Chordin-Like 2: A Possible Therapeutic Target for Gastric Cancer by Affecting Cell Cycle and Proliferation

Abstract

This study aimed to examine the role of chordin-like 2 (CHRDL2) in gastric cancer. The Gene Expression Omnibus (GEO) and the Cancer Genome Atlas (TCGA) datasets were screened and the differentially expressed gene CHRDL2 was identified. The CHRDL2 expression was examined in the Human Protein Atlas and TCGA. Clinical data on gastric cancer were evaluated for their association with CHRDL2 by using TCGA and KM-plotter databases. The possible relationship amongst CHRDL2, immune cells, and related genes was investigated via the TIMER database. Enrichment analysis was performed using GO and KEGG pathways to explore the mechanisms. Screening of databases revealed that CHRDL2 was a differentially expressed gene. An increase in cytoplasmic CHRDL2 expression was found in cancer tissues compared with the surrounding normal tissues. The data, together with those from TCGA and the KM-plotter databases, showed that patients with gastric cancer with high level of CHRDL2 have worse prognosis than those with low expression.
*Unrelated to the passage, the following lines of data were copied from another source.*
(** ** Mounting *)

Definition mount (partition : Partition) : res Fat32 :=
  sector ← read_sector (start_lba partition);
  bytes_per_sector ← read_le_u16 sector 11;
  spc ← get_at sector 13;
  reserved ← read_le_u16 sector 14;
  fat_count ← get_at sector 16;
  root_entry_count ← read_le_u16 sector 17;
  total_sectors_16 ← read_le_u16 sector 19;
  fat_size_16 ← read_le_u16 sector 22;
  total_sectors_32 ← read_le_u32 sector 32;
  sectors_per_fat ← read_le_u32 sector 36;
  root ← read_le_u32 sector 44;
  if negb (bytes_per_sector =? Z.of_nat SECTOR_SIZE) || (spc =? 0) || (reserved =? 0) ||
     (fat_count =? 0) || negb (root_entry_count =? 0) || negb (fat_size_16 =? 0) ||
     (sectors_per_fat =? 0)
  then Err InvalidFat32BootSector
  else
    let total_sectors := if negb (total_sectors_16 =? 0) then total_sectors_16 else total_sectors_32 in
    if (total_sectors =? 0) || (sector_count partition <? total_sectors)
    then Err InvalidFat32BootSector
    else
      a ← add64 (start_lba partition) reserved;
      first_data ← add64 a (fat_count * sectors_per_fat);
      Ok (mkFat32 (start_lba partition) (sector_count partition) (Z.to_nat spc) reserved root first_data).

Context (fs : Fat32).

(** ** Clusters *)

Definition cluster_to_lba (cluster : Z) : res Z :=
  if cluster <? 2 then Err InvalidFat32BootSector
  else
    let offset := (cluster - 2) * Z.of_nat (sectors_per_cluster fs) in
    lba ← add64 (first_data_sector fs) offset;
    limit ← add64 (partition_start_lba fs) (partition_sector_count fs);
    if limit <=? lba then Err InvalidFat32BootSector else Ok lba.

Definition next_cluster (cluster : Z) : res Z :=
  let fat_offset := cluster * 4 in
  a ← add64 (partition_start_lba fs) (reserved_sector_count fs);
  fat_sector ← add64 a (fat_offset / Z.of_nat SECTOR_SIZE);
  let sector_offset := Z.to_nat (fat_offset mod Z.of_nat SECTOR_SIZE) in
  sector ← read_sector fat_sector;
  entry ← read_le_u32 sector sector_offset;
  let entry := Z.land entry 0x0fffffff in
  if (entry =? FAT_ENTRY_BAD_CLUSTER) || (entry <? 2) then Err InvalidFat32BootSector
  else if FAT_ENTRY_END_OF_CHAIN <=? entry then Err FileNotFound
  else Ok entry.

(** ** Reading a file *)

(** The sectors of one cluster, while bytes remain. *)
Definition read_cluster (lba : Z) (remaining written : nat) (buffer : list Z)
    : res (nat * nat * list Z) :=
  while (S (sectors_per_cluster fs)) (λ '(sector_index, remaining, written, buffer),
    if decide (sector_index < sectors_per_cluster fs ∧ 0 < remaining)%nat then
      at_ ← add64 lba (Z.of_nat sector_index);
      sector ← read_sector at_;
      let bytes := Nat.min remaining SECTOR_SIZE in
      piece ← slice sector 0 bytes;
      buffer ← write_at buffer written piece;
      Ok (inl (S sector_index, (remaining - bytes)%nat, (written + bytes)%nat, buffer))
    else Ok (inr (remaining, written, buffer))) (0%nat, remaining, written, buffer).

(** The number of bytes and the buffer. *)
Definition read_file (entry : FatDirectoryEntry) (buffer : list Z) : res (nat * list Z) :=
  if decide (length buffer < size entry)%nat then Err BufferTooSmall
  else
    while (S (size entry)) (λ '(cluster, remaining, written, buffer),
      if decide (0 < remaining)%nat then
        lba ← cluster_to_lba cluster;
        '(remaining, written, buffer) ← read_cluster lba remaining written buffer;
        if decide (remaining = 0%nat) then Ok (inr (written, buffer))
        else
          cluster ← next_cluster cluster;
          Ok (inl (cluster, remaining, written, buffer))
      else Ok (inr (written, buffer))) (first_cluster entry, size entry, 0%nat, buffer).

(** ** Directories

    The walk over the entries of a directory, written out twice in the
    source.  [visit] is given each entry that is neither deleted nor a long
    name nor a volume label and answers [inl] to go on and [inr] to return;
    [finish] is what happens at the end mark. *)

Section Scan.
Context {S R : Type} (visit : S → list Z → res (S + R)) (finish : S → R).
Lemma read_entries_spec es sector parts :
  (16 ≤ es)%nat → length sector = SECTOR_SIZE → (length parts ≤ MAX_PARTITIONS)%nat →
  read_entries es sector (length parts) (partition_array parts) =
    parts ← fill (table_entries es sector) parts; Ok (length parts, partition_array parts).
Proof.
  intros Hes Hl. unfold read_entries, table_entries.
  set (n := (SECTOR_SIZE / es)%nat).
  assert (n * es ≤ SECTOR_SIZE < (n + 1) * es)%nat as Hn.
  { unfold n. pose proof (Nat.div_mod_eq SECTOR_SIZE es). pose proof (Nat.mod_upper_bound SECTOR_SIZE es).
    split; lia. }
  assert (n ≤ SECTOR_SIZE)%nat as Hns by nia.
  assert (∀ k i fuel parts, (i + k = n)%nat → (k < fuel)%nat → (length parts ≤ MAX_PARTITIONS)%nat →
    while fuel (λ '(offset, found, partitions),
      if decide (offset + es ≤ SECTOR_SIZE)%nat then
        if decide (length partitions ≤ found)%nat then Ok (inr (found, partitions))
        else
          entry ← slice sector offset (offset + es);
          guid ← slice entry 0 16;
          if is_used guid then
            p ← parse_partition entry;
            partitions ← set_at partitions found (Some p);
            Ok (inl ((offset + es)%nat, S found, partitions))
          else Ok (inl ((offset + es)%nat, found, partitions))
      else Ok (inr (found, partitions))) ((i * es)%nat, length parts, partition_array parts)
    = parts ← fill (map (λ i, sub sector (i * es) (i * es + es)) (seq i k)) parts;
      Ok (length parts, partition_array parts)) as H.
  { induction k as [|k IH]; intros i fuel ps Hik Hf Hps; (destruct fuel as [|fuel]; [lia|]); cbn [while].
    - rewrite decide_False by nia. done.
    - rewrite decide_True by nia. rewrite length_partition_array by done. cbn [seq map fill].
      destruct (decide (MAX_PARTITIONS ≤ length ps)%nat); [done|].
      rewrite slice_Ok by (rewrite ?Hl; nia). cbn [mbind outcome_bind].
      set (e := sub sector (i * es) (i * es + es)).
      assert (length e = es) as He by (unfold e; rewrite length_sub by (rewrite Hl; nia); lia).
      rewrite slice_Ok, sub_0 by lia. cbn [mbind outcome_bind].
      replace (i * es + es)%nat with (S i * es)%nat by lia.
      destruct (is_used (take 16 e)); [|apply IH; lia].
      destruct (parse_partition e) as [p| | |]; cbn [mbind outcome_bind]; try done.
      rewrite set_at_Ok by (rewrite length_partition_array; lia). cbn [mbind outcome_bind].
      rewrite partition_array_insert by lia.
      replace (S (length ps)) with (length (ps ++ [p])) by (rewrite length_app; cbn; lia).
      apply IH; [lia|lia|rewrite length_app; cbn; lia]. }
  intros Hp. apply (H n 0%nat); [done|lia|done].
Qed.
(** * A concrete call

    The sample program loaded and running; the bytes of its file are the key
    and the value of the call. *)

Definition sample_kernel (program : LoadedUserProgram) (st : MemoryState) : Kernel :=
  mkKernel (match yields 1 (booted sample_stacks 4096 (mkSpace 0x1000) program 1 2 ThreadContext_zeroed) with
            | Ok m => m | _ => sample_booted end) st (TerminalEndpoint_new (mkSerial false [])) None.

Lemma sample_kernel_running program st' :
  load_user_program sample_state UserProgram.sample_program sample_startup = Ok (program, st') →
  ∃ T, running T (sample_kernel program st').
Proof.
  intros Hl. destruct sample_state_ok as (Hcf & Hp & Ho & Hf).
  destruct (loaded_space _ _ _ _ _ Hcf Hp Ho Hf ltac:(repeat constructor) Hl) as [T [Hu _ _ _]].
  exists T. set (m := booted sample_stacks 4096 (mkSpace 0x1000) program 1 2 ThreadContext_zeroed).
  assert (machine_ok m) as Hm by (apply booted_ok).
  destruct (yield_step (E:=()) m Hm) as (m' & Hy & Hs).
  assert (machine (sample_kernel program st') = m') as Hk.
  { unfold sample_kernel. fold m. cbn [yields]. by rewrite Hy. }
  split.
  - rewrite Hk. apply Hs.
  - exact Hu.
  - cbn. pose proof (load_spec (startup := sample_startup) Hcf Hp Hf Ho) as H. rewrite Hl in H.
    by destruct H as (image & hs & s' & T' & img & pgs & _ & _ & _ & _ & -> & _).
Qed.

(** The first byte of the file is the key, the next two the value. *)
Definition sample_key : Text := mkText (mkSlice 0x400000 1) [1].
Definition sample_value : Text := mkText (mkSlice 0x400001 2) [2; 3].

(** Bytes of the file as the loaded program has them. *)
Lemma sample_text_placed program st' address bytes :
  load_user_program sample_state UserProgram.sample_program sample_startup = Ok (program, st') →
  validate_user_buffer address (Z.of_nat (length bytes)) = true →
  address + Z.of_nat (length bytes) ≤ USER_STACK_BASE →
  (∀ i b, bytes !! i = Some b →
     snd <$> program_byte UserProgram.sample_program [sample_header] (address + Z.of_nat i) = Some b) →
  placed (sample_kernel program st') (mkText (mkSlice address (Z.of_nat (length bytes))) bytes).
Proof.
  intros Hl Hv Hs Hb. split_and!; [done|done|]. intros i b Hib.
  cbn [t_slice ptr t_bytes] in Hib |- *. specialize (Hb i b Hib). pose proof (lookup_lt_Some _ _ _ Hib).
  apply fmap_Some in Hb as ([w b'] & Hb & ->).
  destruct (sample_translate program st' (address + Z.of_nat i) w b' Hl ltac:(lia) Hb) as (phys & Ht & <-).
  unfold kernel_view. change (kernel_memory _) with (memory (store st')).
  change (active_root _) with (root_paddr (lp_address_space program)). by rewrite Ht.
Qed.

Lemma environment_calls_refine_witness :
  ∃ program st' T k', load_user_program sample_state UserProgram.sample_program sample_startup = Ok (program, st') ∧
    running T k' ∧
    do_env_call id (λ _, Ok []) 0 sample_stacks 4096 (mkFrame 0 0 0 0 0 0 0 0 0 0 0 0 0 0 0 0 0 0 0 0 0 0)
      (sample_kernel program st') (CSet sample_key sample_value) = Ok (Some (RSet (Ok tt), k')) ∧
    environment k' = alist_set (environment (sample_kernel program st')) [1] [2; 3].
Proof.
  assert (is_Ok (load_user_program sample_state UserProgram.sample_program sample_startup) = true) as Hok
    by (vm_compute; reflexivity).
  destruct (load_user_program sample_state UserProgram.sample_program sample_startup) as [[program st']|e| |] eqn:Hl;
    try discriminate Hok.
  destruct (sample_kernel_running program st' Hl) as [T Hr].
  assert (placed (sample_kernel program st') sample_key) as Hk.
  { apply (sample_text_placed program st' 0x400000 [1] Hl); [reflexivity|vm_compute; discriminate|].
    intros [|i] b Hb; [injection Hb as <-; vm_compute; reflexivity|destruct i; discriminate Hb]. }
  assert (placed (sample_kernel program st') sample_value) as Hv.
  { apply (sample_text_placed program st' 0x400001 [2; 3] Hl); [reflexivity|vm_compute; discriminate|].
    intros [|[|i]] b Hb; [injection Hb as <-; vm_compute; reflexivity..|destruct i; discriminate Hb]. }
  assert (environment (sample_kernel program st') = [(ascii "PATH", ascii "/system/bin:/bin")]) as He by (vm_compute; reflexivity).
  pose proof (environment_calls_refine id (λ _, Ok []) 0 sample_stacks 4096
    (mkFrame 0 0 0 0 0 0 0 0 0 0 0 0 0 0 0 0 0 0 0 0 0 0) (T := T) (sample_kernel program st')
    (CSet sample_key sample_value) Hr (Forall_cons_2 _ _ _ Hk (Forall_cons_2 _ _ _ Hv (Forall_nil_2 _)))
    eq_refl (λ b, eq_refl)) as H.
  rewrite He in H. destruct H as (k' & Hc & Hr' & He' & _). exists program, st', T, k'. rewrite He.
  split; [reflexivity|]. split; [exact Hr'|]. split; [exact Hc|exact He'].
Defined.
(* ===== verification/Lash.v ===== *)
(** * The shell [lash] ([user/lash/src]: shell.rs, commands.rs, builtins.rs,
    paths.rs, repl.rs)

    The shell as an interaction tree over the calls of [Userland], on top of
    the pure parsers of [LashParse].  The specification runs lists of words
    and lists of segments; the shell's loops over token arrays, byte offsets
    and fixed buffers are proved equivalent to it. *)

From stdpp Require Import pretty.
From ITree Require Import ITree ITreeFacts Events.State Events.StateFacts.
From S2P Require Import Prelude Bytes Errors Paths Env Lazer Userland LashParse LashPath.
Import Token Segment.

(** ** State (shell.rs) *)

Record Shell := mkShell { line : list Z; len : nat; byte : Z; cwd : list Z }.

Definition Shell_new : Shell :=
  mkShell (replicate LINE_CAPACITY 0%Z) 0 0 (replicate LINE_CAPACITY 0%Z).

Inductive ExecutionMode := Interactive | Batch.

Definition is_interactive (mode : ExecutionMode) : bool :=
  match mode with Interactive => true | Batch => false end.

(** A call of [getcwd] with [self.cwd]: what was there stays behind the answer. *)
Definition with_cwd (bytes : list Z) (sh : Shell) : Shell :=
  mkShell (line sh) (len sh) (byte sh) (splice (cwd sh) 0 bytes).
Definition with_byte (b : Z) (sh : Shell) : Shell := mkShell (line sh) (len sh) b (cwd sh).
Definition with_line (l : list Z) (n : nat) (sh : Shell) : Shell := mkShell l n (byte sh) (cwd sh).

(** The working directory for the prompt and for [where]. *)
Definition read_cwd (sh : Shell) : program (GetCwdError + list Z * Shell) :=
  r ← call (GetCwd (length (cwd sh)));
  match r with
  | inl e => Ret (inl e)
  | inr bytes =>
      bytes ← answered (length (cwd sh)) bytes;
      Ret (inr (unwrap_or (from_utf8 bytes) [SLASH], with_cwd bytes sh))
  end.

(** ** Paths (paths.rs) *)

Definition COMMAND_PATH_CAPACITY : nat := LINE_CAPACITY + 1 + 128.
Definition PATH_BUFFER_CAPACITY : nat := 128.

Inductive PathSearchStep (T : Type) := Continue | Matched | Return (value : T).
Inductive PathSearchOutcome (T : Type) := NoMatches | SomeMatches | Returned (value : T).
Arguments Continue {T}.
Arguments Matched {T}.
Arguments Return {T} value.
Arguments NoMatches {T}.
Arguments SomeMatches {T}.
Arguments Returned {T} value.

Definition normalize_command_path (sh : Shell) (input : list Z)
    : program ((ResolutionError + list Z * nat) * Shell) :=
  r ← read_cwd sh;
  match r with
  | inl _ => Ret (inl ResolutionUnavailable, sh)
  | inr (cwd, sh) => r ← result (normalize_with cwd input); Ret (r, sh)
  end.

(** [NormalizedPath::as_str] *)
Definition normalized_as_str (path : list Z * nat) : outcome ResolutionError (list Z) :=
  s ← slice path.1 0 path.2; ok_or (from_utf8 s) InvalidPath.

Definition probe_path (path : list Z) : program (ResolutionError + bool) :=
  r ← call (ReadFile path 1);
  Ret match r with
      | inr _ | inl FileBufferTooSmall => inr true
      | inl (FileErrorNotFound | FileNotAFile) => inr false
      | inl FileInvalidPath => inl InvalidPath
      | inl FileResourceUnavailable => inl ResolutionUnavailable
      end.

Definition load_path : program (option (list Z)) :=
  r ← call (GetEnv (ascii "PATH") PATH_BUFFER_CAPACITY);
  match r with
  | inl _ => Ret None
  | inr bytes => bytes ← answered PATH_BUFFER_CAPACITY bytes; Ret (from_utf8 bytes)
  end.

(** The buffer is kept for the next candidate. *)
Definition build_path_candidate (entry command candidate_buffer : list Z)
    : outcome ResolutionError (list Z * list Z) :=
  let needed := length entry + 1 + length command in
  if decide (length candidate_buffer < needed) then Err ResolutionUnavailable
  else
    candidate_buffer ← write_at candidate_buffer 0 entry;
    candidate_buffer ← set_at candidate_buffer (length entry) SLASH;
    candidate_buffer ← write_at candidate_buffer (length entry + 1) command;
    s ← slice candidate_buffer 0 needed;
    s ← ok_or (from_utf8 s) InvalidPath;
    Ok (s, candidate_buffer).

Definition COLON : Z := 58.

(** [str::find] of an ASCII character. *)
Fixpoint find_byte (b : Z) (s : list Z) : option nat :=
  match s with
  | [] => None
  | c :: s => if (c =? b)%Z then Some 0 else S <$> find_byte b s
  end.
A strong correlation was found between CHRDL2 expression and T stage, race, pathological grade, and pathological type according to clinical data analysis. CHRDL2 expression is linked to immune infiltration, as shown by the TIMER database. The data suggested that CHRDL2 plays a pivotal role in the tumor microenvironment of gastric cancer and might help tumor cells evade the immune system. Gene set enrichment analysis showed that CHRDL2 is involved in the chemokine signaling route, the intestinal immune network, the MAPK pathway, cell cycle, and the PI3K-Akt signaling system that are associated with the pathological processes of gastric cancer. Patients with gastric cancer with decreased CHRDL2 levels have dramatically improved OS, PFS, and PPS. CHRDL2 plays a pivotal role in enabling tumor cell immune evasion in tumor microenvironment, suggesting a function of this gene in the development of gastric cancer and its immune infiltration. Interfering with CHRDL2 may slow down the development of this malignancy by affecting cell cycle and apoptosis pathways.